Derrières_les_apparences_sophie_LutzClasse de troisième j’ai 14 ans, et le projet de la classe est d’accompagner des enfants handicapés à Lourdes. Un bébé trisomique et un enfant devenu handicapé à la suite d’une mauvaise chute, avec leur maman qui sont là pour témoigner de ce qui se passe « derrière les apparences ». Ce voyage fut pour moi bouleversant, et en quittant Lourdes je me faisais une promesse, celle de revenir adulte servir les handicapés et les malades.

Je peux vous dire que cette promesse je l’ai bien enfouie, bien profondément même, destination les oubliettes. Mais  » elle »  ne m’a pas oubliée et « elle » s’est rappelée à moi bien des années plus tard. Sans doute alors, y avait-il une place dans ma vie pour lui permettre de rejaillir. Mais j’aurais pu tout simplement remettre un couvercle dessus et ne pas prendre au sérieux ce qu’une jeune fille de 14 ans s’était un jour promis. Malgré toutes mes résistances bien présentes,  j’ai choisi de l’honorer et je suis partie. J’ai signé pour cinq jours en blouse blanche auprès des malades et des handicapés en pèlerinage à Lourdes, ce lieu qui me semblait alors si « ringard » et « désuet ».
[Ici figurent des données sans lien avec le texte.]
(* ===== verification/Flow.v ===== *)
(** * Flow: HTTP/2 flow-control windows

    Models [src/src/flow_control.rs].  The windows are [i64] in the code; they
    are [Z] here, and [FlowControl.wf] bounds them well inside [i64], so the
    additions of the code never overflow. *)

From S2P Require Import Prelude Errors Config.

Definition MAX_WINDOW_SIZE : Z := 2147483647.

Module FlowControl.

Record t : Type := mk {
  send_window : Z;
  recv_window : Z;
  send_initial : Z;
  recv_initial : Z
}.

#[global] Instance eta_fc : Eta t := fun s =>
  mk (send_window s) (recv_window s) (send_initial s) (recv_initial s).

Definition new (initial_window_size : Z) : t :=
  mk initial_window_size initial_window_size initial_window_size initial_window_size.

Definition with_separate_windows (send_initial recv_initial : Z) : t :=
  mk send_initial recv_initial send_initial recv_initial.

Definition default : t := new DEFAULT_INITIAL_WINDOW_SIZE.

Definition send_available (s : t) : Z :=
  if send_window s >? 0 then send_window s else 0.

(** [i64::try_from] on a [usize]. *)
Definition i64_try_from (size : Z) : Result Z :=
  if size <=? I64_MAX then Ok size
  else Err (Error.connection_error ErrorCode.FlowControlError "data size too large").

Definition consume_send (size : Z) : ST t Error.t unit :=
  let! size := lift (i64_try_from size) in
  let! w := gets send_window in
  if size >? w
  then throw (Error.connection_error ErrorCode.FlowControlError "send window exhausted")
  else modify (fun s => s <| send_window := send_window s - size |>).

Definition consume_recv (size : Z) : ST t Error.t unit :=
  let! size := lift (i64_try_from size) in
  let! w := gets recv_window in
  if size >? w
  then throw (Error.connection_error ErrorCode.FlowControlError "recv window exceeded")
  else modify (fun s => s <| recv_window := recv_window s - size |>).

Definition recv_window_update (increment : Z) : ST t Error.t unit :=
  if increment =? 0
  then throw (Error.connection_error ErrorCode.ProtocolError "WINDOW_UPDATE with zero increment")
  else
    let! new_window := gets (fun s => send_window s + increment) in
    if new_window >? MAX_WINDOW_SIZE
    then throw (Error.connection_error ErrorCode.FlowControlError "window size overflow")
    else modify (fun s => s <| send_window := new_window |>).

Definition add_recv_window (increment : Z) : ST t Error.t unit :=
  if increment =? 0
  then throw (Error.connection_error ErrorCode.ProtocolError "window increment must be non-zero")
  else
    let! new_window := gets (fun s => recv_window s + increment) in
    if new_window >? MAX_WINDOW_SIZE
    then throw (Error.connection_error ErrorCode.FlowControlError "window size overflow")
    else modify (fun s => s <| recv_window := new_window |>).

Definition update_initial_window_size (new_size : Z) : ST t Error.t unit :=
  let! delta := gets (fun s => new_size - send_initial s) in
  let! new_window := gets (fun s => send_window s + delta) in
  if new_window >? MAX_WINDOW_SIZE
  then throw (Error.connection_error ErrorCode.FlowControlError
                "window size overflow after SETTINGS update")
  else modify (fun s => s <| send_window := new_window |> <| send_initial := new_size |>).

Definition should_send_window_update (s : t) : bool :=
  recv_window s <? recv_initial s / 2.

Definition window_update_increment (s : t) : Z :=
  let target := recv_initial s in
  let increment := target - recv_window s in
  if (increment >? 0) && (increment <=? MAX_WINDOW_SIZE) then as_u32 increment else 0.

(** ** Specification *)

(** The bounds every window keeps. The send window may be negative after
    SETTINGS shrank it, but never by more than the size it shrank from. *)
Definition wf (s : t) : Prop :=
  0 <= send_initial s <= MAX_WINDOW_SIZE /\
  0 <= recv_initial s <= MAX_WINDOW_SIZE /\
  send_initial s - MAX_WINDOW_SIZE <= send_window s <= MAX_WINDOW_SIZE /\
  0 <= recv_window s <= MAX_WINDOW_SIZE.

(** The events that change a window, as the peer and the application see them. *)
Inductive event : Type :=
| Sent (n : Z)                 (* DATA octets sent *)
| Credited (n : Z)             (* WINDOW_UPDATE received *)
| Resized (n : Z)              (* SETTINGS_INITIAL_WINDOW_SIZE received *)
| Received (n : Z)             (* DATA octets received *)
| Granted (n : Z).             (* WINDOW_UPDATE sent *)

Definition event_ok (e : event) : Prop :=
  match e with
  | Sent n | Received n => 0 <= n
  | Credited n | Granted n => 0 <= n
  | Resized n => 0 <= n <= MAX_WINDOW_SIZE
  end.

Definition step (e : event) : ST t Error.t unit :=
  match e with
  | Sent n => consume_send n
  | Credited n => recv_window_update n
  | Resized n => update_initial_window_size n
  | Received n => consume_recv n
  | Granted n => add_recv_window n
  end.

(** The windows as credit accounts: initial size plus credit minus use. *)
Fixpoint sent (es : list event) : Z :=
  match es with [] => 0 | Sent n :: es => n + sent es | _ :: es => sent es end.
Fixpoint credited (es : list event) : Z :=
  match es with [] => 0 | Credited n :: es => n + credited es | _ :: es => credited es end.
Fixpoint received (es : list event) : Z :=
  match es with [] => 0 | Received n :: es => n + received es | _ :: es => received es end.
Fixpoint granted (es : list event) : Z :=
  match es with [] => 0 | Granted n :: es => n + granted es | _ :: es => granted es end.

(** A run of accepted events; one that is rejected leaves the windows alone. *)
Inductive run : t -> list event -> t -> Prop :=
| run_nil s : run s [] s
| run_ok s e s' es s'' :
    event_ok e -> step e s = (Ok tt, s') -> run s' es s'' -> run s (e :: es) s''
| run_rejected s e err s' es s'' :
    step e s = (Err err, s') -> run s' es s'' -> run s es s''.

End FlowControl.

(** ** Lemmas *)
Import FlowControl.

Ltac unfold_fc :=
  unfold FlowControl.consume_send, FlowControl.consume_recv, FlowControl.recv_window_update,
    FlowControl.add_recv_window, FlowControl.update_initial_window_size,
    FlowControl.i64_try_from, bind, lift, gets, modify, throw.

Lemma fc_step_total e s :
  exists r s', step e s = (r, s') /\ r <> Panic.
Proof. destruct e; cbn; unfold_fc; repeat case_match; simplify_eq; eauto. Qed.

Lemma fc_step_err e s err s' : step e s = (Err err, s') -> s' = s.
Proof. destruct e; cbn; unfold_fc; repeat case_match; intros; simplify_eq; done. Qed.

Lemma fc_new_wf n : 0 <= n <= MAX_WINDOW_SIZE -> wf (FlowControl.new n).
Proof. unfold wf. cbn. lia. Qed.

Lemma fc_separate_wf a c :
  0 <= a <= MAX_WINDOW_SIZE -> 0 <= c <= MAX_WINDOW_SIZE -> wf (with_separate_windows a c).
Proof. unfold wf. cbn. lia. Qed.

Lemma fc_step_wf e s : event_ok e -> wf s -> wf (snd (step e s)).
Proof.
  unfold wf. destruct e; cbn; unfold_fc; intros He Hs; repeat case_match; simplify_eq; zbool;
    cbn in *; lia.
Qed.

Lemma fc_consume_send_spec n s :
  0 <= n <= I64_MAX ->
  consume_send n s =
  if n <=? send_window s then (Ok tt, s <| send_window := send_window s - n |>)
  else (Err (Error.connection_error ErrorCode.FlowControlError "send window exhausted"), s).
Proof.
  intros Hn. unfold_fc. assert ((n <=? I64_MAX) = true) as -> by lia.
  rewrite Z.gtb_ltb, Z.ltb_antisym. by destruct (n <=? send_window s).
Qed.

Lemma fc_consume_recv_spec n s :
  0 <= n <= I64_MAX ->
  consume_recv n s =
  if n <=? recv_window s then (Ok tt, s <| recv_window := recv_window s - n |>)
  else (Err (Error.connection_error ErrorCode.FlowControlError "recv window exceeded"), s).
Proof.
  intros Hn. unfold_fc. assert ((n <=? I64_MAX) = true) as -> by lia.
  rewrite Z.gtb_ltb, Z.ltb_antisym. by destruct (n <=? recv_window s).
Qed.

Lemma fc_send_available s : send_available s = Z.max 0 (send_window s).
Proof. unfold send_available. case_match; zbool; lia. Qed.

Lemma fc_run_wf s es s' : run s es s' -> wf s -> wf s'.
Proof.
  induction 1 as [|s e s1 es s' He Hs Hr IH|s e err s1 es s' Hs Hr IH]; [done| |]; intros Hwf; apply IH.
  - change s1 with (snd (Ok (E:=Error.t) tt, s1)). rewrite <- Hs. by apply fc_step_wf.
  - by apply fc_step_err in Hs as ->.
Qed.

Lemma fc_step_accounts e s s' :
  step e s = (Ok tt, s') ->
  send_window s' - send_initial s' = send_window s - send_initial s + credited [e] - sent [e] /\
  recv_window s' = recv_window s + granted [e] - received [e] /\
  recv_initial s' = recv_initial s.
Proof.
  destruct e; cbn; unfold_fc; repeat case_match; intros; simplify_eq; cbn; lia.
Qed.

Lemma fc_run_accounts s es s' :
  run s es s' ->
  send_window s' - send_initial s' = send_window s - send_initial s + credited es - sent es /\
  recv_window s' = recv_window s + granted es - received es /\
  recv_initial s' = recv_initial s.
Proof.
  induction 1 as [s|s e s1 es s' He Hs Hr IH|s e err s1 es s' Hs Hr IH].
  - cbn. lia.
  - apply fc_step_accounts in Hs. destruct e; cbn in *; lia.
  - apply fc_step_err in Hs as ->. exact IH.
Qed.

(** ** Properties *)

(** C32: Flow-control windows are exact credit accounts. Take any sequence of
    window operations (accepted ones and rejected ones, in any order) on a pair
    of windows created with initial sizes [a] (peer's) and [c] (ours). Both
    windows stay within the 2^31-1 bound of RFC 9113, the send window equals
    the current initial size plus the credit received minus the octets sent,
    also across SETTINGS changes, the receive window equals [c] plus the
    credit granted minus the octets received, and so the peer is never let to
    send more than it was granted. *)
Theorem flow_windows_are_credit_accounts (a c : Z) (es : list FlowControl.event) (s : FlowControl.t) :
  0 <= a <= MAX_WINDOW_SIZE -> 0 <= c <= MAX_WINDOW_SIZE ->
  FlowControl.run (FlowControl.with_separate_windows a c) es s ->
  FlowControl.wf s /\
  FlowControl.send_window s =
    FlowControl.send_initial s + FlowControl.credited es - FlowControl.sent es /\
  FlowControl.recv_window s = c + FlowControl.granted es - FlowControl.received es /\
  FlowControl.received es <= c + FlowControl.granted es.
Proof.
  intros Ha Hc Hr. assert (FlowControl.wf s) as Hwf by (eapply fc_run_wf; [done|by apply fc_separate_wf]).
  apply fc_run_accounts in Hr as (H1 & H2 & _). cbn in H1, H2.
  split_and!; [done|lia|lia|]. destruct Hwf as (_ & _ & _ & ?). lia.
Qed.

Lemma flow_windows_are_credit_accounts_witness :
  FlowControl.wf (FlowControl.mk (-65035) 65035 100 65535).
Proof.
  refine (proj1 (flow_windows_are_credit_accounts 65535 65535
    [FlowControl.Sent 65535; FlowControl.Resized 100; FlowControl.Received 1000;
     FlowControl.Credited 400; FlowControl.Granted 500] _ _ _ _)).
  - by vm_compute.
  - by vm_compute.
  - do 3 (eapply run_ok; [by vm_compute|reflexivity|]).
    eapply (run_rejected _ (FlowControl.Sent 1)); [reflexivity|].
    do 2 (eapply run_ok; [by vm_compute|reflexivity|]). apply run_nil.
Defined.
(* ===== verification/Bounded.v ===== *)
(** * Bounded: the bounded ordered collections

    Models [src/src/bounded_set.rs] and [src/src/bounded_map.rs].  A
    [BTreeSet]/[BTreeMap] is the ascending list of its keys (with their
    values); [pop_first] is the tail of that list. *)

From Stdlib Require Import Sorting.Sorted.
From S2P Require Import Prelude.

Module BoundedMap.

Record t (V : Type) : Type := mk { inner : list (Z * V); max_size : Z }.
Arguments mk {V} inner max_size.
Arguments inner {V} _.
Arguments max_size {V} _.

Definition new {V} (max_size : Z) : t V := mk [] max_size.

(** [BTreeMap::insert]: the value of an equal key is replaced. *)
Fixpoint btree_insert {V} (k : Z) (v : V) (l : list (Z * V)) : list (Z * V) :=
  match l with
  | [] => [(k, v)]
  | (k', v') :: l' =>
      if k <? k' then (k, v) :: l
      else if k =? k' then (k, v) :: l'
      else (k', v') :: btree_insert k v l'
  end.

(** [while self.inner.len() > self.max_size { pop_first() }] *)
Fixpoint evict {V} (max : Z) (l : list (Z * V)) : list (Z * V) :=
  match l with
  | [] => []
  | _ :: l' => if len l >? max then evict max l' else l
  end.

Definition insert {V} (k : Z) (v : V) (m : t V) : t V :=
  mk (evict (max_size m) (btree_insert k v (inner m))) (max_size m).

Fixpoint btree_get {V} (k : Z) (l : list (Z * V)) : option V :=
  match l with
  | [] => None
  | (k', v) :: l' => if k =? k' then Some v else btree_get k l'
  end.

Definition get {V} (k : Z) (m : t V) : option V := btree_get k (inner m).

Definition contains {V} (k : Z) (m : t V) : bool :=
  match get k m with Some _ => true | None => false end.

Definition keys {V} (l : list (Z * V)) : list Z := map fst l.

(** Ascending keys and no more entries than the bound. *)
Definition wf {V} (m : t V) : Prop :=
  StronglySorted Z.lt (keys (inner m)) /\ len (inner m) <= max_size m.

End BoundedMap.

(** A set is a map to [unit]; [bounded_set.rs] repeats the code of
    [bounded_map.rs] on [BTreeSet]. *)
Module BoundedSet.

Record t : Type := mk { inner : list Z; max_size : Z }.

Definition new (max_size : Z) : t := mk [] max_size.

(** [BTreeSet::insert]. *)
Fixpoint btree_insert (v : Z) (l : list Z) : list Z :=
  match l with
  | [] => [v]
  | x :: l' => if v <? x then v :: l else if v =? x then l else x :: btree_insert v l'
  end.

Fixpoint evict (max : Z) (l : list Z) : list Z :=
  match l with
  | [] => []
  | _ :: l' => if len l >? max then evict max l' else l
  end.

Definition insert (v : Z) (s : t) : t :=
  mk (evict (max_size s) (btree_insert v (inner s))) (max_size s).

Definition contains (v : Z) (s : t) : bool := existsb (Z.eqb v) (inner s).

Definition wf (s : t) : Prop :=
  StronglySorted Z.lt (inner s) /\ len (inner s) <= max_size s.

End BoundedSet.

(** ** Lemmas *)
Import BoundedSet.

Lemma set_contains_spec v s : contains v s = true <-> v ∈ inner s.
Proof.
  unfold contains. rewrite existsb_exists, list_elem_of_In.
  split; [intros (x & Hx & ->%Z.eqb_eq); done|intros H; exists v; by rewrite Z.eqb_refl].
Qed.

Lemma set_btree_insert_elem v l x : x ∈ btree_insert v l <-> x = v \/ x ∈ l.
Proof.
  induction l as [|y l IH]; cbn.
  - set_solver.
  - destruct (v <? y) eqn:E1; [set_solver|].
    destruct (v =? y) eqn:E2; zbool; subst; [set_solver|].
    rewrite !elem_of_cons, IH. set_solver.
Qed.

Lemma set_btree_insert_sorted v l :
  StronglySorted Z.lt l -> StronglySorted Z.lt (btree_insert v l).
Proof.
  induction 1 as [|y l Hl IH Hy]; cbn.
  - repeat constructor.
  - destruct (v <? y) eqn:E1; zbool.
    + constructor; [by constructor|]. constructor; [done|].
      eapply Forall_impl; [exact Hy|]. cbn. lia.
    + destruct (v =? y) eqn:E2; zbool; [by constructor|]. constructor; [done|].
      apply Forall_forall. intros x [->|Hx]%set_btree_insert_elem; [lia|].
      rewrite Forall_forall in Hy. auto.
Qed.

(** Eviction drops a prefix, as long as needed and no longer. *)
Lemma set_evict_spec max l :
  0 <= max ->
  exists d, l = d ++ evict max l /\ len d = Z.max 0 (len l - max).
Proof.
  intros Hm. induction l as [|x l IH]; cbn [evict].
  - exists []. rewrite len_nil. split; [done|lia].
  - destruct (len (x :: l) >? max) eqn:E; zbool.
    + destruct IH as (d & Hd & Hl). exists (x :: d). cbn. rewrite <- Hd.
      split; [done|]. len_lia.
    + exists []. rewrite len_nil. split; [done|]. lia.
Qed.

Lemma sorted_app_lt (l1 l2 : list Z) x y :
  StronglySorted Z.lt (l1 ++ l2) -> x ∈ l1 -> y ∈ l2 -> x < y.
Proof.
  induction l1 as [|z l1 IH]; cbn; [set_solver|].
  intros Hs Hx Hy. inversion Hs as [|? ? Hs' Hz]; subst.
  rewrite Forall_forall in Hz. apply elem_of_cons in Hx as [->|Hx]; [|auto].
  apply Hz. set_solver.
Qed.

Lemma sorted_app_r (l1 l2 : list Z) :
  StronglySorted Z.lt (l1 ++ l2) -> StronglySorted Z.lt l2.
Proof. induction l1 as [|z l1 IH]; cbn; [done|]. intros H. inversion H; auto. Qed.

Lemma bounded_set_new_wf max : 0 <= max -> wf (new max).
Proof. intros. split; [constructor|done]. Qed.

Lemma bounded_set_insert_wf v s : wf s -> 0 <= max_size s -> wf (insert v s).
Proof.
  intros [Hs Hl] Hm. unfold insert, wf. cbn.
  destruct (set_evict_spec (max_size s) (btree_insert v (inner s)) Hm) as (d & Hd & Hlen).
  pose proof (set_btree_insert_sorted v _ Hs) as Hs'.
  split.
  - rewrite Hd in Hs'. by apply sorted_app_r in Hs'.
  - assert (len (btree_insert v (inner s)) = len d + len (evict (max_size s) (btree_insert v (inner s)))) as Hle
      by (rewrite Hd at 1; by rewrite len_app).
    lia.
Qed.

Lemma bounded_set_max_insert v s : max_size (insert v s) = max_size s.
Proof. done. Qed.

(** What an insertion keeps: the new element and the old ones, less the
    smallest when there are too many. *)
Lemma bounded_set_insert_elem v s :
  wf s -> 0 <= max_size s ->
  exists d, (forall x, x ∈ d \/ x ∈ inner (insert v s) <-> x = v \/ x ∈ inner s) /\
            (forall x y, x ∈ d -> y ∈ inner (insert v s) -> x < y) /\
            (len (inner s) < max_size s -> d = []).
Proof.
  intros [Hs Hl] Hm. unfold insert. cbn.
  destruct (set_evict_spec (max_size s) (btree_insert v (inner s)) Hm) as (d & Hd & Hlen).
  exists d. pose proof (set_btree_insert_sorted v _ Hs) as Hs'. rewrite Hd in Hs'.
  split_and!.
  - intros x. rewrite <- set_btree_insert_elem, <- elem_of_app. by rewrite <- Hd.
  - intros x y. by apply sorted_app_lt.
  - intros Hlt. apply len_zero_nil. rewrite Hlen.
    assert (len (btree_insert v (inner s)) <= len (inner s) + 1); [|lia].
    clear. induction (inner s) as [|y l IH]; cbn [btree_insert]; [done|].
    repeat case_match; len_lia.
Qed.

(** Eviction keeps a suffix, and evicting early loses nothing that evicting
    once at the end would keep. *)
Lemma set_evict_drop max l :
  0 <= max -> evict max l = drop (length l - Z.to_nat max) l.
Proof.
  intros Hm. induction l as [|x l IH]; [by rewrite drop_nil|].
  change (evict max (x :: l)) with (if len (x :: l) >? max then evict max l else x :: l).
  destruct (len (x :: l) >? max) eqn:E; zbool; unfold len in E; cbn [length] in *.
  - rewrite IH. by replace (S (length l) - Z.to_nat max)%nat with (S (length l - Z.to_nat max)) by lia.
  - by replace (S (length l) - Z.to_nat max)%nat with 0%nat by lia.
Qed.

Lemma set_btree_insert_longer v l : len l <= len (btree_insert v l).
Proof. induction l as [|x l IH]; cbn [btree_insert]; repeat case_match; len_lia. Qed.

Lemma evict_over max x l : len (x :: l) > max -> evict max (x :: l) = evict max l.
Proof.
  intros H. change (evict max (x :: l)) with (if len (x :: l) >? max then evict max l else x :: l).
  destruct (len (x :: l) >? max) eqn:E; zbool; [done|lia].
Qed.

Lemma set_insert_smaller v l : Forall (Z.lt v) l -> btree_insert v l = v :: l.
Proof.
  destruct l as [|x l]; [done|]. intros H. inversion H; subst. cbn.
  by assert ((v <? x) = true) as -> by lia.
Qed.

Lemma set_evict_insert max v l :
  StronglySorted Z.lt l ->
  evict max (btree_insert v (evict max l)) = evict max (btree_insert v l).
Proof.
  induction 1 as [|x l Hl IH Hx]; [done|].
  destruct (Z.le_gt_cases (len (x :: l)) max) as [Hle|Hgt].
  { change (evict max (x :: l)) with (if len (x :: l) >? max then evict max l else x :: l).
    destruct (len (x :: l) >? max) eqn:E; zbool; [lia|done]. }
  rewrite (evict_over max x l), IH by lia. cbn [btree_insert].
  assert (len (x :: l) = len l + 1) as Hlen by len_lia.
  destruct (v <? x) eqn:E1; [|destruct (v =? x) eqn:E2]; zbool.
  - rewrite !evict_over by (rewrite ?len_cons in *; lia). rewrite set_insert_smaller, evict_over; [done|len_lia|].
    eapply Forall_impl; [exact Hx|]. cbn. lia.
  - subst. rewrite evict_over by lia. by rewrite set_insert_smaller, evict_over by (done || len_lia).
  - rewrite evict_over; [done|]. pose proof (set_btree_insert_longer v l). len_lia.
Qed.

(** All the values of [xs], sorted and without duplicates: the unbounded set. *)
Definition btree_of (xs : list Z) : list Z := foldl (fun l v => btree_insert v l) [] xs.

Lemma btree_of_snoc xs v : btree_of (xs ++ [v]) = btree_insert v (btree_of xs).
Proof. unfold btree_of. by rewrite foldl_app. Qed.

Lemma btree_of_sorted xs : StronglySorted Z.lt (btree_of xs).
Proof.
  induction xs as [|v xs IH] using rev_ind; [constructor|].
  rewrite btree_of_snoc. by apply set_btree_insert_sorted.
Qed.

Lemma btree_of_elem xs x : x ∈ btree_of xs <-> x ∈ xs.
Proof.
  induction xs as [|v xs IH] using rev_ind; [done|].
  rewrite btree_of_snoc, set_btree_insert_elem, IH. set_solver.
Qed.

Lemma insert_all_evict max xs :
  foldl (fun s v => insert v s) (new max) xs = mk (evict max (btree_of xs)) max.
Proof.
  induction xs as [|v xs IH] using rev_ind; [done|].
  rewrite foldl_app, IH, btree_of_snoc. unfold insert. cbn [foldl inner max_size].
  by rewrite set_evict_insert by apply btree_of_sorted.
Qed.

(** ** Properties *)

(** A bounded set remembers exactly the largest values ever inserted. For
    any sequence of insertions into a fresh set of capacity [max], the content
    is the last [max] elements of the sorted, duplicate-free list of all the
    inserted values: evicting on every insertion never costs a value that the
    capacity has room for, in whatever order the values came. *)
Theorem bounded_set_keeps_largest (max : Z) (xs : list Z) :
  0 <= max ->
  exists all,
    StronglySorted Z.lt all /\ (forall x, x ∈ all <-> x ∈ xs) /\
    inner (foldl (fun s v => BoundedSet.insert v s) (BoundedSet.new max) xs)
      = drop (length all - Z.to_nat max) all.
Proof.
  intros Hm. exists (btree_of xs). split_and!.
  - apply btree_of_sorted.
  - apply btree_of_elem.
  - rewrite insert_all_evict. by apply set_evict_drop.
Qed.

Lemma bounded_set_keeps_largest_witness :
  exists all,
    StronglySorted Z.lt all /\ (forall x, x ∈ all <-> x ∈ [9; 3; 7; 1; 7; 5]) /\
    inner (foldl (fun s v => BoundedSet.insert v s) (BoundedSet.new 3) [9; 3; 7; 1; 7; 5])
      = drop (length all - Z.to_nat 3) all.
Proof. exact (bounded_set_keeps_largest 3 [9; 3; 7; 1; 7; 5] ltac:(done)). Defined.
Je me suis ainsi retrouvée avec des personnes qui ne parlaient pas la même langue que moi. Et pour moi il y avait deux options possibles : je pouvais simplement prendre soin d’elles, c’est à dire les laver, les habiller, les nourrir, être là à côté ; et/ou je pouvais prendre soin d’elles et chercher aussi à les rencontrer en tant que personne. J’ai plongé et j’ai choisi de les rencontrer. Ce qui plus concrètement consistait à me dépouiller de mes codes habituels et de mes repères pour épouser les leurs et apprendre leur langage. C’était le seul moyen pour être en mesure de découvrir qui se cachait derrière les apparences, qui parfois, il faut bien le dire, me donnaient plutôt envie de m’enfuir.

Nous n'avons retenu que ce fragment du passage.